Dupont gave Leighton Lloyd a look of desperation. Then turned back to Batchelor. ‘Could I have a private word with my solicitor?’

Batchelor and Moy switched off the recording equipment, including the CCTV feed, left them alone in the room, and went outside to have a quick playback of the interview with Roy Grace. After ten minutes the solicitor asked them back in.

‘My client is willing to make a statement,’ he said, as they recommenced. ‘He accepts what your information from the tracker shows, but that doesn’t put him inside the house. That’s a very important point he wants you to understand.’
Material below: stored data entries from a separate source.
(** * Plan_Ground: the room-identification core (backend/identify_rooms.py)

    A shallow embedding of [identify] and of the stages it is made of, and the
    properties of the specification stated over it.

    - Python's [float] and NumPy's [float64] are IEEE-754 binary64: they are
      Rocq's primitive floats, with the same rounding, infinities and NaN.
    - An exception is the [Raise] branch of the result type [res].
    - Everything that is not code of this repository ([float()] on a string,
      [re], libm, [round], [random], [list.sort], NumPy's reductions, Shapely,
      the enumeration order of hash sets) is a field of the record [Lib]; the
      theorems hold for every [Lib].  [RefLib] is one concrete [Lib], used to
      run the model on explicit inputs.  The XML parser is met through the
      way [ET.fromstring] ends ([fromstring]). *)

From Stdlib Require Import ZArith List Bool Floats String Ascii Lia PeanoNat.
From Stdlib Require Uint63.
From Stdlib Require Import Permutation.
Import ListNotations.

Set Warnings "-inexact-float,-register-all".


(* ------------------------------------------------------------------------- *)
(** ** Exceptions and results *)

Inductive exn : Type :=
| ValueError      (* float() of a bad string, tuple unpacking of wrong size,
                     and its subclass UnicodeEncodeError from ET.fromstring *)
| KeyError        (* a dictionary has no such key *)
| IndexError      (* a list has no such index *)
| LinAlgError     (* numpy.linalg.svd did not converge *)
| GEOSError.      (* raised inside Shapely *)

(** [OutOfFuel] is not a Python outcome: the two [while] loops of the source
    are run with a bound on their iterations, and [OutOfFuel] says that the
    bound was reached. *)
Inductive res (A : Type) : Type :=
| Ok (a : A)
| Raise (e : exn)
| OutOfFuel.

Arguments Ok {A} a.
Arguments Raise {A} e.
Arguments OutOfFuel {A}.

Definition bind {A B : Type} (m : res A) (k : A -> res B) : res B :=
  match m with
  | Ok a => k a
  | Raise e => Raise e
  | OutOfFuel => OutOfFuel
  end.

Declare Scope res_scope.
Delimit Scope res_scope with res.
Notation "x <- m ;; k" := (bind m (fun x => k))
  (at level 61, m at next level, right associativity) : res_scope.
Notation "' ( x , y ) <- m ;; k" := (bind m (fun p => let '(x, y) := p in k))
  (at level 61, x name, y name, m at next level, right associativity) : res_scope.

(** [mapM f l]: a comprehension or a [for] loop whose body may raise; the
    first exception ends it. *)
Fixpoint mapM {A B : Type} (f : A -> res B) (l : list A) : res (list B) :=
  match l with
  | [] => Ok []
  | a :: l' => bind (f a) (fun b => bind (mapM f l') (fun bs => Ok (b :: bs)))
  end.

(** [l[i] = v] on a list *)
Fixpoint upd {A : Type} (i : nat) (v : A) (l : list A) : list A :=
  match l, i with
  | [], _ => []
  | _ :: t, O => v :: t
  | h :: t, S i' => h :: upd i' v t
  end.

(* ------------------------------------------------------------------------- *)
(** ** Points and the 2-D helpers *)

Definition vec : Type := (float * float)%type.
Definition segment : Type := (vec * vec)%type.

Definition EPS : float := 1.0e-9%float.

Module V.
Local Open Scope float_scope.

Definition sub (a b : vec) : vec := (fst a - fst b, snd a - snd b).
Definition add (a b : vec) : vec := (fst a + fst b, snd a + snd b).
Definition neg (a : vec) : vec := (- fst a, - snd a).
(** [t * d] and [v / n] with a scalar, element by element *)
Definition scale (t : float) (d : vec) : vec := (t * fst d, t * snd d).
Definition div (v : vec) (n : float) : vec := (fst v / n, snd v / n).
(** [np.dot] of two 2-vectors *)
Definition dot (a b : vec) : float := fst a * fst b + snd a * snd b.
(** [np.linalg.norm] of a 2-vector: [sqrt(v.dot(v))] *)
Definition norm (v : vec) : float := sqrt (dot v v).
Definition eqb (a b : vec) : bool := (fst a =? fst b) && (snd a =? snd b).
End V.

Local Open Scope float_scope.

(** [cross_2d]: 2-D cross product (scalar). *)
Definition cross_2d (a b : vec) : float := fst a * snd b - snd a * fst b.

(** [unit]: [v / n if n else v]; a NumPy float is false exactly when it
    compares equal to zero, so NaN takes the first branch. *)
Definition unit (v : vec) : vec :=
  let n := V.norm v in
  if n =? 0 then v else V.div v n.

Local Close Scope float_scope.

(* ------------------------------------------------------------------------- *)
(** ** The runtime and the third-party libraries *)

(** An [xml.etree.ElementTree.Element]: tag, attribute dictionary, children. *)
Inductive element : Type :=
| Element (tag : string) (attrib : list (string * string)) (children : list element).

(** How [ET.fromstring(svg_text)] ends on a [str]: with the root element,
    with ParseError (the text is not well-formed XML; the empty text is such
    a text), or with UnicodeEncodeError (the text cannot be encoded as UTF-8
    for the parser: it holds a lone surrogate). *)
Inductive fromstring : Type :=
| Parsed (root : element)
| ParseError
| UnicodeEncodeError.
The two detectives nodded. Batchelor signalled to Dupont to begin.

Dupont rested his hands on the table, looking confident. ‘The thing is, yeah, I was contacted by someone I know, who said I could get good money doing a driving job. A couple of overseas blokes were coming over to do a posh house; they needed a driver who knew the area. So I had to organize a van, meet them at the airport. I admit I drove the van, but I never went in the house.’

Neither detective spoke for some moments. Then Batchelor said, ‘Not even to give them a hand with the furniture? There were some big pieces.’

‘Well, yeah, I helped them load, outside.’

‘You are absolutely certain you never went inside the house?’ Bella Moy asked.

‘Certain. I’m certain.’

Batchelor frowned. ‘You’re going to have to help us out here, Mr Dupont. You see, there was a spot of blood found on a radiator on Mrs McWhirter’s landing – the one she was chained to. The report from the lab, which we only got in a short while ago, shows it contains your DNA.’ Batchelor’s eyes fell on Dupont’s knuckle; the scab had gone, leaving a small red mark.

Dupont looked stricken. He curled his thumb around the mark, twisting it as if he could make it disappear.